Do electrostatic interactions determine glycation of hyaluronidase derivatives with N-acetylhexosamines?

Using N-acetylglucosamine and N-acetylgalactosamine as model agents for glycation of native hyaluronidase and its chondroitin sulfate modified form it has been shown that the modified enzyme exhibited higher inactivation than the native enzyme, while heparin caused similar inhibition of both forms. Such effect could be attributed to the development of electrostatic interactions as the modified hyaluronidase had altered surface electrostatic potential after chondroitin sulfate binding. However, variations in ionic strength of the medium containing enzyme derivatives have shown that their endoglycosidase activity changed in a similar manner and the effect on glycation represents a multifactor process.
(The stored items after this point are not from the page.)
(* ===== verification/BddTree.v ===== *)
(** What diagrams stand for: binary decision trees, the Boolean functions they compute, the
    reduced and ordered trees and their canonicity, and the representation of a tree by a
    diagram in a store of nodes.  Nothing here is code; it is the specification against which
    the node store and the operations are proved. *)

From S2P Require Import Prelude MtbddNode.

Module BddTree.
Import MtbddNode.

(** ** Trees *)

Inductive bdd :=
| Leaf (b : bool)
| Node (v : N) (lo hi : bdd).

#[export] Instance bdd_eq_dec : EqDecision bdd.
Proof. solve_decision. Defined.

(** The Boolean function of a tree. *)
Fixpoint sem (t : bdd) (e : N -> bool) : bool :=
  match t with
  | Leaf b => b
  | Node v lo hi => if e v then sem hi e else sem lo e
  end.

Fixpoint neg (t : bdd) : bdd :=
  match t with
  | Leaf b => Leaf (negb b)
  | Node v lo hi => Node v (neg lo) (neg hi)
  end.

Definition xneg (c : bool) (t : bdd) : bdd := if c then neg t else t.

(** Ordered, with variables at least [n] (and within 24 bits), and reduced. *)
Fixpoint wf (n : N) (t : bdd) : Prop :=
  match t with
  | Leaf _ => True
  | Node v lo hi => n <= v /\ v < 2 ^ 24 /\ lo <> hi /\ wf (v + 1) lo /\ wf (v + 1) hi
  end.

Fixpoint height (t : bdd) : nat :=
  match t with
  | Leaf _ => O
  | Node _ lo hi => S (Nat.max (height lo) (height hi))
  end.

Fixpoint leftmost (t : bdd) : bool :=
  match t with
  | Leaf b => b
  | Node _ lo _ => leftmost lo
  end.

(** The cofactor for variable [v], which is not below the root. *)
Definition cof (b : bool) (v : N) (t : bdd) : bdd :=
  match t with
  | Leaf _ => t
  | Node v' lo hi => if v' =? v then (if b then hi else lo) else t
  end.

(** The reduced node. *)
Definition mknode (v : N) (lo hi : bdd) : bdd := if decide (lo = hi) then lo else Node v lo hi.

Lemma neg_neg t : neg (neg t) = t.
Proof. induction t as [[]|v lo IH1 hi IH2]; simpl; [done..|]. by rewrite IH1, IH2. Qed.

Lemma neg_inj t t' : neg t = neg t' -> t = t'.
Proof. intros H. by rewrite <- (neg_neg t), H, neg_neg. Qed.

Lemma sem_neg t e : sem (neg t) e = negb (sem t e).
Proof. induction t; simpl; [done|]. by case_match. Qed.

Lemma sem_xneg c t e : sem (xneg c t) e = xorb c (sem t e).
Proof. destruct c; simpl; [apply sem_neg|]. by destruct (sem t e). Qed.

Lemma wf_neg n t : wf n (neg t) <-> wf n t.
Proof.
  revert n; induction t as [|v lo IH1 hi IH2]; intros n; simpl; [done|].
  rewrite IH1, IH2. split; intros (? & ? & Hne & ?); split_and!; try naive_solver.
  intros Heq. destruct Hne. by apply neg_inj.
Qed.

Lemma wf_xneg n c t : wf n (xneg c t) <-> wf n t.
Proof. destruct c; [apply wf_neg|done]. Qed.

Lemma wf_mono n m t : m <= n -> wf n t -> wf m t.
Proof. destruct t; simpl; [done|]. intros ? (? & ?). split; [lia|done]. Qed.

Lemma height_neg t : height (neg t) = height t.
Proof. induction t; simpl; congruence. Qed.

Lemma height_xneg c t : height (xneg c t) = height t.
Proof. destruct c; [apply height_neg|done]. Qed.

Lemma leftmost_neg t : leftmost (neg t) = negb (leftmost t).
Proof. by induction t. Qed.

Lemma xneg_xneg c c' t : xneg c (xneg c' t) = xneg (xorb c c') t.
Proof. destruct c, c'; simpl; by rewrite ?neg_neg. Qed.

(** A tree depends only on the variables from its root on. *)
Lemma sem_agree n t e e' : wf n t -> (forall v, n <= v -> e v = e' v) -> sem t e = sem t e'.
Proof.
  revert n; induction t as [|v lo IH1 hi IH2]; intros n; simpl; [done|].
  intros (? & ? & ? & H1 & H2) He. rewrite (He v) by done.
  case_match; [apply (IH2 _ H2)|apply (IH1 _ H1)]; intros; apply He; lia.
Qed.

Definition env_set (e : N -> bool) (v : N) (b : bool) : N -> bool :=
  fun w => if w =? v then b else e w.

(** ** Canonicity *)

Lemma sem_node_branch n v lo hi e b :
  wf n (Node v lo hi) -> sem (Node v lo hi) (env_set e v b) = sem (if b then hi else lo) e.
Proof.
  intros (_ & _ & _ & H1 & H2). simpl. unfold env_set at 1. rewrite N.eqb_refl.
  destruct b; (eapply sem_agree; [eassumption|]); intros w Hw; unfold env_set;
    destruct (N.eqb_spec w v); (lia || done).
Qed.

Lemma canonical_leaf n t b : wf n t -> (forall e, sem t e = b) -> t = Leaf b.
Proof.
  revert n; induction t as [b'|v lo IH1 hi IH2]; intros n Hw Hs.
  - f_equal. apply (Hs (fun _ => false)).
  - pose proof Hw as (_ & _ & Hne & H1 & H2). destruct Hne.
    rewrite (IH1 _ H1), (IH2 _ H2); [done|..]; intros e;
      [rewrite <- (sem_node_branch n v lo hi e true Hw)
      |rewrite <- (sem_node_branch n v lo hi e false Hw)]; apply Hs.
Qed.

(** A tree whose variables are all above [v] agrees with both branches of an equivalent node. *)
Lemma sem_node_above n v lo hi t b :
  wf n (Node v lo hi) -> wf (v + 1) t -> (forall e, sem (Node v lo hi) e = sem t e) ->
  forall e, sem (if b : bool then hi else lo) e = sem t e.
Proof.
  intros Hw Ht Hs e. rewrite <- (sem_node_branch n v lo hi e b Hw), Hs.
  apply (sem_agree (v + 1)); [done|]. intros w Hw2. unfold env_set.
  destruct (N.eqb_spec w v); [lia|done].
Qed.

(** Reduced ordered trees that compute the same function are equal. *)
Lemma canonical n t t' :
  wf n t -> wf n t' -> (forall e, sem t e = sem t' e) -> t = t'.
Proof.
  remember (height t + height t')%nat as k eqn:Hk. revert n t t' Hk.
  induction k as [k IH] using lt_wf_ind. intros n t t' Hk Hw Hw' Hs.
  destruct t as [b|v lo hi].
  { symmetry. apply (canonical_leaf n); [done|]. intros e. by rewrite <- Hs. }
  destruct t' as [b|v' lo' hi']; [by apply (canonical_leaf n)|].
  pose proof Hw as (Hv1 & Hv2 & Hne & H1 & H2).
  pose proof Hw' as (Hv1' & Hv2' & Hne' & H1' & H2').
  cbn [height] in Hk. destruct (N.lt_trichotomy v v') as [Hlt|[->|Hlt]].
  - exfalso. assert (wf (v + 1) (Node v' lo' hi')) as Hw1 by (split_and!; [lia|done..]).
    pose proof (sem_node_above n v lo hi _ false Hw Hw1 Hs) as Hlo.
    pose proof (sem_node_above n v lo hi _ true Hw Hw1 Hs) as Hhi.
    apply Hne. transitivity (Node v' lo' hi'); [|symmetry];
      (eapply IH; [|reflexivity|..]; [|eassumption..]); cbn [height]; lia.
  - f_equal; (eapply (IH _ ltac:(shelve) (v' + 1)); [reflexivity|done..|]); intros e.
    + rewrite <- (sem_node_branch n v' lo hi e false Hw), Hs.
      by apply (sem_node_branch n _ _ _ _ false).
    + rewrite <- (sem_node_branch n v' lo hi e true Hw), Hs.
      by apply (sem_node_branch n _ _ _ _ true).
    Unshelve. all: lia.
  - exfalso. assert (wf (v' + 1) (Node v lo hi)) as Hw1 by (split_and!; [lia|done..]).
    assert (forall e, sem (Node v' lo' hi') e = sem (Node v lo hi) e) as Hs' by done.
    pose proof (sem_node_above n v' lo' hi' _ false Hw' Hw1 Hs') as Hlo.
    pose proof (sem_node_above n v' lo' hi' _ true Hw' Hw1 Hs') as Hhi.
    apply Hne'. transitivity (Node v lo hi); [|symmetry];
      (eapply IH; [|reflexivity|..]; [|eassumption..]); cbn [height]; lia.
Qed.

(** ** Cofactors *)

(** [v] is at or above the root. *)
Lemma wf_cof v t b : wf v t -> wf (v + 1) (cof b v t).
Proof.
  destruct t as [|v' lo hi]; simpl; [done|]. intros (Hv & ? & ? & H1 & H2).
  destruct (N.eqb_spec v' v) as [->|Hne]; [by destruct b|]. split_and!; [lia|done..].
Qed.

Lemma sem_cof v t e : wf v t -> sem t e = sem (cof (e v) v t) e.
Proof.
  destruct t as [|v' lo hi]; simpl; [done|]. intros _.
  destruct (N.eqb_spec v' v) as [->|Hne]; [by destruct (e v)|done].
Qed.

Lemma sem_cof_set v t e b : wf v t -> sem (cof b v t) e = sem t (env_set e v b).
Proof.
  intros Hw. destruct t as [|v' lo hi]; [done|]. cbn [cof].
  destruct (N.eqb_spec v' v) as [->|Hne].
  - symmetry. apply (sem_node_branch v _ _ _ _ b Hw).
  - destruct Hw as (? & ? & ? & ? & ?). apply (sem_agree (v + 1)); [split_and!; [lia|done..]|].
    intros w Hw. unfold env_set. destruct (N.eqb_spec w v); [lia|done].
Qed.

Lemma height_cof b v t : (height (cof b v t) <= height t)%nat.
Proof.
  destruct t as [|v' lo hi]; simpl; [lia|]. destruct (v' =? v); simpl; [destruct b|]; lia.
Qed.

Lemma height_cof_node b v lo hi : (height (cof b v (Node v lo hi)) < height (Node v lo hi))%nat.
Proof. simpl. rewrite N.eqb_refl. destruct b; lia. Qed.

Lemma cof_neg b v t : cof b v (neg t) = neg (cof b v t).
Proof. destruct t; simpl; [done|]. by repeat case_match. Qed.

Lemma sem_mknode v lo hi e : sem (mknode v lo hi) e = if e v then sem hi e else sem lo e.
Proof. unfold mknode. case_decide; [subst; by case_match|done]. Qed.

Lemma wf_mknode n v lo hi :
  n <= v -> v < 2 ^ 24 -> wf (v + 1) lo -> wf (v + 1) hi -> wf n (mknode v lo hi).
Proof.
  intros ??? ?. unfold mknode. case_decide; [|done]. eapply (wf_mono (v + 1)); [lia|done].
Qed.

Lemma neg_mknode v lo hi : neg (mknode v lo hi) = mknode v (neg lo) (neg hi).
Proof.
  unfold mknode. repeat case_decide; try done; [congruence|].
  exfalso. by apply H, neg_inj.
Qed.

(** ** Representation *)

(** A store maps the used indices to the two words of their nodes. *)
Definition store : Type := N -> option mtbddnode.

Inductive rep (st : store) : N -> bdd -> Prop :=
| rep_leaf c : rep st (mk_edge c 0) (Leaf c)
| rep_node c i v l h lo hi :
    0 < i < 2 ^ 40 -> v < 2 ^ 24 -> l < 2 ^ 40 -> is_edge h ->
    st i = Some (mtbddnode_makenode v l h) ->
    rep st l lo -> rep st h hi ->
    rep st (mk_edge c i) (xneg c (Node v lo hi)).

Lemma rep_edge st d t : rep st d t -> is_edge d.
Proof. destruct 1; apply mk_edge_edge; lia. Qed.

Lemma rep_toggle st d t : rep st d t -> rep st (MTBDD_TOGGLEMARK d) (neg t).
Proof.
  destruct 1.
  - rewrite togglemark_mk by done. simpl. constructor.
  - rewrite togglemark_mk by lia. change (neg ?x) with (xneg true x).
    rewrite xneg_xneg. simpl. by econstructor.
Qed.

Lemma rep_mono (st st' : store) d t :
  (forall i n, st i = Some n -> st' i = Some n) -> rep st d t -> rep st' d t.
Proof. intros Hst. induction 1; econstructor; eauto. Qed.

(** The tree of an edge by its mark and index. *)
Lemma rep_inv st c i t :
  i < 2 ^ 40 -> rep st (mk_edge c i) t ->
  (i = 0 /\ t = Leaf c) \/
  (exists v l h lo hi, 0 < i /\ v < 2 ^ 24 /\ l < 2 ^ 40 /\ is_edge h /\
     st i = Some (mtbddnode_makenode v l h) /\ rep st l lo /\ rep st h hi /\
     t = xneg c (Node v lo hi)).
Proof.
  intros Hi H. inversion H as [c' Heq|c' i' v l h lo hi Hi' Hv Hl Hh Hst Hlo Hhi Heq]; subst.
  - apply mk_edge_inj in Heq as [-> <-]; [by left|done..].
  - apply mk_edge_inj in Heq as [-> ->]; [|lia..]. right. eexists _, _, _, _, _. split_and!; eauto. lia.
Qed.

Lemma rep_functional st d t t' : rep st d t -> rep st d t' -> t = t'.
Proof.
  intros H. revert t'. induction H as [c|c i v l h lo hi Hi Hv Hl Hh Hst Hlo IH1 Hhi IH2];
    intros t' H'.
  - apply rep_inv in H' as [[_ ->]|H']; [done| |done]. destruct H' as (? & ? & ? & ? & ? & ? & _). lia.
  - apply rep_inv in H' as [[-> _]|H']; [lia| |lia].
    destruct H' as (v' & l' & h' & lo' & hi' & _ & Hv' & Hl' & Hh' & Hst' & Hlo' & Hhi' & ->).
    rewrite Hst in Hst'. apply (inj Some) in Hst'. apply makenode_inj in Hst' as (-> & -> & ->); try done.
    by rewrite (IH1 _ Hlo'), (IH2 _ Hhi').
Qed.

(** The mark is the value of the leftmost leaf, since low edges carry no mark. *)
Lemma rep_leftmost st c i t : i < 2 ^ 40 -> rep st (mk_edge c i) t -> leftmost t = c.
Proof.
  intros Hi H. remember (mk_edge c i) as d eqn:Hd. revert c i Hi Hd.
  induction H as [c'|c' i' v l h lo hi Hi' Hv Hl Hh Hst Hlo IH1 Hhi IH2]; intros c i Hi Hd.
  - by apply mk_edge_inj in Hd as [-> _].
  - apply mk_edge_inj in Hd as [-> _]; [|lia..].
    specialize (IH1 false l Hl eq_refl). destruct c; simpl; [rewrite leftmost_neg|]; by rewrite IH1.
Qed.

(** In a store without duplicates equal trees have equal edges. *)
Lemma rep_injective st d d' t :
  (forall i j n, st i = Some n -> st j = Some n -> i = j) ->
  rep st d t -> rep st d' t -> d = d'.
Proof.
  intros Hinj H. revert d'. induction H as [c|c i v l h lo hi Hi Hv Hl Hh Hst Hlo IH1 Hhi IH2];
    intros d' H'.
  - destruct (edge_mk d') as (c' & i' & Hi' & ->); [by eapply rep_edge|].
    apply rep_inv in H' as [[-> [= ->]]|H']; [done| |done].
    destruct H' as (v & l & h & lo & hi & H'). decompose [and] H'. destruct c'; discriminate.
  - pose proof (rep_node st c i v l h lo hi Hi Hv Hl Hh Hst Hlo Hhi) as H.
    destruct (edge_mk d') as (c' & i' & Hi' & ->); [by eapply rep_edge|].
    assert (c' = c) as ->.
    { rewrite <- (rep_leftmost st c' i' _ Hi' H'). apply (rep_leftmost st c i); [lia|done]. }
    f_equal. apply rep_inv in H' as [[_ H']|H']; [destruct c; discriminate| |done].
    destruct H' as (v' & l' & h' & lo' & hi' & _ & Hv' & Hl' & Hh' & Hst' & Hlo' & Hhi' & Heq).
    assert (Node v lo hi = Node v' lo' hi') as [= -> -> ->].
    { destruct c; [by apply neg_inj|done]. }
    rewrite (IH1 _ Hlo'), (IH2 _ Hhi') in Hst. by eapply Hinj.
Qed.

(** ** Diagrams that compute a function *)

(** The diagram [d] stands for a reduced ordered tree over the variables from [n] on. *)
Definition denotes (st : store) (n : N) (d : N) (t : bdd) : Prop := rep st d t /\ wf n t.

End BddTree.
N-acetylhexosamines are natural labels of endothelial glycocalyx degradation products. Interaction of the hyaluronidase forms with charged hyaluronan fragments revealed significantly higher inactivation of the modified enzyme compared with the native enzyme. The glycation pattern observed in this study was opposite to that observed with mono- and disaccharides. Thus, it appears that the investigated hyaluronidase derivatives represent an informative enzymatic test in vivo for determination of the dominant type of glycation agents in blood circulation and their origin. © 2012 Pleiades Publishing, Ltd.